··· Dataset entries

(** The loop of insert: every path on the way gets a node, no value changes. *)
Lemma insert_walk_wp raw key : forall s T w p child,
  rep s T -> T !! w = Some p -> ascii key -> arena_rooms (ar s) (length key) ->
  wpm (insert_walk raw p child key) s (fun r s' => exists T', rep s' T' /\ T ⊆ T' /\
    calls s' = calls s /\ (forall u, value_at s' T' u = value_at s T u) /\
    match r with
    | Some q => T' !! (w ++ key) = Some q \/ key = [] /\ q = child
    | None => T !! (w ++ key) = None /\ short_of (missing T w key) (ar s)
    end).
Proof.
  induction key as [|c key IH]; intros s T w p child R Hp Hk Hr; simpl.
  - apply wpm_ret. exists T. split_and!; try done. by right.
  - apply list.Forall_cons in Hk as [Hc Hk].
    replace (w ++ c :: key) with ((w ++ [c]) ++ key) by (by rewrite <- (assoc_L (++))).
    apply wpm_bind, (get_child_wp s T w); [done|done|lia|]. rewrite (child_null s) by done.
    assert (forall s1 T1 q, rep s1 T1 -> T ⊆ T1 -> calls s1 = calls s -> T1 !! (w ++ [c]) = Some q ->
      arena_rooms (ar s1) (length key) -> (forall u, value_at s1 T1 u = value_at s T u) ->
      (short_of (missing T1 (w ++ [c]) key) (ar s1) -> short_of (missing T w (c :: key)) (ar s)) ->
      wpm (insert_walk raw q q key) s1 (fun r s' => exists T', rep s' T' /\ T ⊆ T' /\
        calls s' = calls s /\ (forall u, value_at s' T' u = value_at s T u) /\
        match r with
        | Some q => T' !! ((w ++ [c]) ++ key) = Some q \/ c :: key = [] /\ q = child
        | None => T !! ((w ++ [c]) ++ key) = None /\ short_of (missing T w (c :: key)) (ar s)
        end)) as Hgo.
    { intros s1 T1 q R1 HT Hcl Hq Hr1 Hv Hsh. eapply wpm_mono; [by apply (IH s1 T1 (w ++ [c]) q q)|].
      intros r s2 (T2 & R2 & HT2 & Hcl2 & Hv2 & Hres). exists T2. split; [done|].
      split; [by etrans|]. split; [congruence|]. split; [intros u; by rewrite Hv2|].
      destruct r as [x|].
      - left. destruct Hres as [?|[-> ->]]; [done|]. rewrite app_nil_r.
        by eapply lookup_weaken.
      - destruct Hres as [Hres Hno]. split; [by eapply lookup_weaken_None|by apply Hsh]. }
    destruct (T !! (w ++ [c])) as [q|] eqn:Eq; simpl.
    + apply (Hgo s T q); try done; [|by rewrite missing_cons, Eq]. unfold arena_rooms in *. simpl in Hr. case_match; [|done].
      destruct (rep_owns _ _ R) as (out & Ho & _). unfold arena_owns in Ho.
      replace (pool (ar s)) in Ho. destruct Ho as (bs & [[] _] & _). nia.
    + apply wpm_bind. eapply trie_allocate_wp; [done|done| |].
      2: { intros a Hno Ra. simpl. apply wpm_ret. exists T. split_and!; try done.
           2: { rewrite missing_cons, Eq. simpl. apply no_node_eq in Hno as [a' Hno]. by rewrite Hno. }
           destruct (T !! ((w ++ [c]) ++ key)) as [q|] eqn:Eq'; [|done].
           destruct (closed_app _ _ _ _ _ R Eq') as [q' Hq']. congruence. }
      intros q a Hq Hq0 Hqp Hra Hnew Ho. unfold is_null. rewrite bool_decide_false by done.
      destruct (rep_node _ _ R _ _ Hp) as (n & En & Hlen & _).
      apply wpm_bind. eapply put_child_wp; [simpl; rewrite lookup_insert_ne; [done|]|done|lia|].
      { intros ->. apply Hq. by apply elem_of_dom. }
      simpl. eapply (Hgo _ (<[w ++ [c] := q]> T)); try done.
      * by apply rep_extend; try lia.
      * by apply insert_subseteq.
      * by rewrite lookup_insert_eq.
      * intros u. rewrite (value_at_extend s T w p c q n zero_node) by done.
        case_decide as E; [|done]. subst u. unfold value_at. by rewrite Eq.
      * rewrite missing_cons, Eq, missing_insert by done. simpl. by rewrite Hnew.
Qed.

Lemma trie_insert_wp raw s T key v :
  rep s T -> ascii key -> arena_rooms (ar s) (length (path key)) ->
  wpm (muggle_trie_insert raw key v) s (fun r s' => exists T', rep s' T' /\ T ⊆ T' /\
    calls s' = calls s /\
    if is_null r then (T !! path key = None /\ short_of (missing T [] (path key)) (ar s)) /\
      forall u, value_at s' T' u = value_at s T u
    else T' !! path key = Some r /\
         forall u, value_at s' T' u = if decide (u = path key) then v else value_at s T u).
Proof.
  intros R Hk Hr. unfold muggle_trie_insert.
  (* the path has a node whose data is set *)
  assert (forall s1 T1 q, rep s1 T1 -> T ⊆ T1 -> calls s1 = calls s -> T1 !! path key = Some q ->
    (forall u, value_at s1 T1 u = value_at s T u) ->
    wpm ((if is_null q then mret tt else modify q (set_data v));; mret q) s1
      (fun r s' => exists T', rep s' T' /\ T ⊆ T' /\ calls s' = calls s /\
        if is_null r then (T !! path key = None /\ short_of (missing T [] (path key)) (ar s)) /\
          forall u, value_at s' T' u = value_at s T u
        else T' !! path key = Some r /\
             forall u, value_at s' T' u = if decide (u = path key) then v else value_at s T u)) as Hset.
  { intros s1 T1 q R1 HT Hcl Hq Hv. destruct (rep_loc _ _ R1 _ _ Hq) as [Hq0 _].
    destruct (rep_node _ _ R1 _ _ Hq) as (n & En & _).
    unfold is_null. rewrite !bool_decide_false by done.
    apply wpm_bind, (wpm_modify _ _ n); [done|]. apply wpm_ret. exists T1.
    destruct s1 as [m1 a1 [] c1]. simpl in *. rewrite bool_decide_false by done.
    split; [by apply (rep_set_data (mkst m1 a1 tt c1))|]. split_and!; try done.
    intros u. rewrite (value_at_set_data (mkst m1 a1 tt c1) T1 (path key)) by done. by rewrite Hv. }
  destruct key as [|c key].
  - simpl in Hr, Hset |- *. apply wpm_bind, (get_child_wp s T []); [done|apply (rep_root _ _ R)|lia|].
    simpl. rewrite (child_null s) by done. destruct (T !! [0]) as [q|] eqn:Eq; simpl.
    + apply wpm_bind, wpm_ret. by apply (Hset s T q).
    + apply wpm_bind. eapply trie_allocate_wp; [done|done| |].
      2: { intros a Hno Ra. simpl. apply wpm_ret. exists T. rewrite Eq. split_and!; try done.
           rewrite missing_cons. simpl app. by rewrite Eq. }
      intros q a Hq Hq0 Hqp _ _ Ho. unfold is_null. rewrite !bool_decide_false by done.
      apply wpm_bind. eapply wpm_modify; [apply lookup_insert_eq|]. simpl. rewrite insert_insert_eq.
      pose proof (rep_root _ _ R) as Hroot.
      destruct (rep_node _ _ R _ _ Hroot) as (n & En & Hlen & _).
      apply wpm_bind. eapply put_child_wp; [simpl; rewrite lookup_insert_ne; [done|]|done|lia|].
      { intros ->. by destruct (Hqp 0). }
      apply wpm_ret. exists (<[[0] := q]> T). rewrite bool_decide_false by done. simpl.
      split; [by apply (rep_extend s T [] ROOT 0)|]. split; [by apply insert_subseteq|].
      split; [done|]. rewrite lookup_insert_eq. split; [done|].
      intros u. by rewrite (value_at_extend s T [] ROOT 0 q n) by done.
  - apply wpm_bind, wpm_ret. rewrite bool_decide_false by done. simpl andb.
    apply wpm_bind. eapply wpm_mono; [by apply (insert_walk_wp raw (c :: key) s T [] ROOT);
      [|apply (rep_root _ _ R)|..]|].
    intros r s1 (T1 & R1 & HT & Hcl & Hv & Hres). destruct r as [q|].
    + apply (Hset s1 T1 q); try done. by destruct Hres as [?|[? _]].
    + apply wpm_ret. exists T1. by simpl.
Qed.
(** ** Progress *)

(** When no thread can go on by itself, every thread is outside a call or sleeps
    where it has to. *)
Lemma stuck_quiescent d n c :
  wf d -> reachable d n c -> (forall c', ~ run_step c c') ->
  forall i t, threads c !! i = Some t ->
    t = Idle \/ exists o, t = Sleep o /\ avail (waits o) (data c) = 0%nat.
Proof.
  intros Hd Hr Hstuck. pose proof (reachable_exclusive _ _ _ Hr) as [Hh Ho].
  pose proof (reachable_awake _ _ _ Hd Hr) as Haw. pose proof (reachable_wf _ _ _ Hd Hr) as Hwf.
  assert (forall i t, threads c !! i = Some t -> t = Idle \/ exists o, t = Sleep o) as Hq.
  { assert (forall i t, threads c !! i = Some t -> holds t = true -> False) as Hnh.
    { intros i t Hi Ht. destruct t as [|o|o|o|o|o r|o r|o r|o r]; try done.
      - destruct (blocked o (data c)) eqn:Eb.
        + destruct (refuse o (data c)) as [r|] eqn:Er; eapply Hstuck; [by eapply s_refuse|by eapply s_wait].
        + destruct (act_safe o _ Hwf Eb) as (d' & r & Ea). eapply Hstuck. by eapply s_act.
      - destruct (decide (count (sleeps (notifies o)) (threads c) = 0%nat)) as [E|E].
        { eapply Hstuck. by eapply s_notify_none. }
        destruct (proj1 (count_pos (sleeps (notifies o)) (threads c))) as (j & t' & Hj & Ht'); [lia|].
        destruct t'; try done. apply bool_decide_eq_true in Ht'. eapply Hstuck. by eapply s_notify.
      - eapply Hstuck. by eapply s_unlock. }
    assert (owner c = None) as Hn.
    { destruct (owner c) as [i|] eqn:E; [|done]. destruct (Ho i eq_refl) as [t Hi].
      exfalso. eapply Hnh; [done|]. by apply (Hh i t Hi). }
    intros i t Hi. destruct t as [|o|o|o|o|o r|o r|o r|o r]; [by left| | |by right; eexists| | | | | ];
      exfalso; try (by eapply Hnh); eapply Hstuck;
      [by eapply s_lock|by eapply s_relock|by eapply s_leave|by eapply s_return]. }
  intros i t Hi. destruct (Hq i t Hi) as [->|[o ->]]; [by left|]. right. exists o. split; [done|].
  assert (0 < count (sleeps (waits o)) (threads c))%nat as Hs.
  { apply count_pos. exists i, (Sleep o). split; [done|]. by apply bool_decide_eq_true. }
  specialize (Haw _ Hs). rewrite !count_zero in Haw; [lia|..];
    intros j t Hj; by destruct (Hq j t Hj) as [->|[? ->]].
Qed.

(** ** Linearisation *)

(** A sequence of operations run one after the other. *)
Inductive run : D -> list (O * R) -> D -> Prop :=
| run_nil d : run d [] d
| run_snoc d l d' o r d'' :
    run d l d' -> blocked o d' = false -> act o d' = Done (d'', r) -> run d (l ++ [(o, r)]) d''.

(** The data are those left by the logged operations, run one by one, and every
    result on its way to a caller is logged, refused or that of a failed lock. *)
Lemma reachable_run d n c : reachable d n c -> run d (log c) (data c).
Proof.
  apply (reachable_ind (fun c => run d (log c) (data c))); [constructor|]. clear c.
  intros c c' _ Hc [Hs|Hs]; destruct Hs; try done. by econstructor.
Qed.

Definition result_of (t : tstate) : option (O * R) :=
  match t with Notify o r | Unlock o r | Leave o r => Some (o, r) | _ => None end.

(** The change of state of one thread in a step of the system. *)
Inductive moves (i : nat) (c c' : conf) : tstate -> tstate -> Prop :=
| m_call o : may i o -> moves i c c' Idle (Ready o)
| m_lock o : moves i c c' (Ready o) (Check o)
| m_lock_fails o : moves i c c' (Ready o) (Return o (lock_err o))
| m_wait o : moves i c c' (Check o) (Sleep o)
| m_refuse o r : refuse o (data c) = Some r -> moves i c c' (Check o) (Unlock o r)
| m_act o r : act o (data c) = Done (data c', r) -> log c' = log c ++ [(o, r)] ->
    moves i c c' (Check o) (Notify o r)
| m_woken o : moves i c c' (Sleep o) (Woken o)
| m_relock o : moves i c c' (Woken o) (Check o)
| m_notify o r : moves i c c' (Notify o r) (Unlock o r)
| m_unlock o r : moves i c c' (Unlock o r) (Leave o r)
| m_leave o r : moves i c c' (Leave o r) (Return o (finish o (data c) r))
| m_return o r : moves i c c' (Return o r) Idle.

······

Brief — A verbatim transcription is needed of the lines above, starting at the line with "- left. destruct" and ending at the line with "intros ->. apply", both included, and of nothing else.

Reply —
      - left. destruct Hres as [?|[-> ->]]; [done|]. rewrite app_nil_r.
        by eapply lookup_weaken.
      - destruct Hres as [Hres Hno]. split; [by eapply lookup_weaken_None|by apply Hsh]. }
    destruct (T !! (w ++ [c])) as [q|] eqn:Eq; simpl.
    + apply (Hgo s T q); try done; [|by rewrite missing_cons, Eq]. unfold arena_rooms in *. simpl in Hr. case_match; [|done].
      destruct (rep_owns _ _ R) as (out & Ho & _). unfold arena_owns in Ho.
      replace (pool (ar s)) in Ho. destruct Ho as (bs & [[] _] & _). nia.
    + apply wpm_bind. eapply trie_allocate_wp; [done|done| |].
      2: { intros a Hno Ra. simpl. apply wpm_ret. exists T. split_and!; try done.
           2: { rewrite missing_cons, Eq. simpl. apply no_node_eq in Hno as [a' Hno]. by rewrite Hno. }
           destruct (T !! ((w ++ [c]) ++ key)) as [q|] eqn:Eq'; [|done].
           destruct (closed_app _ _ _ _ _ R Eq') as [q' Hq']. congruence. }
      intros q a Hq Hq0 Hqp Hra Hnew Ho. unfold is_null. rewrite bool_decide_false by done.
      destruct (rep_node _ _ R _ _ Hp) as (n & En & Hlen & _).
      apply wpm_bind. eapply put_child_wp; [simpl; rewrite lookup_insert_ne; [done|]|done|lia|].
      { intros ->. apply Hq. by apply elem_of_dom. }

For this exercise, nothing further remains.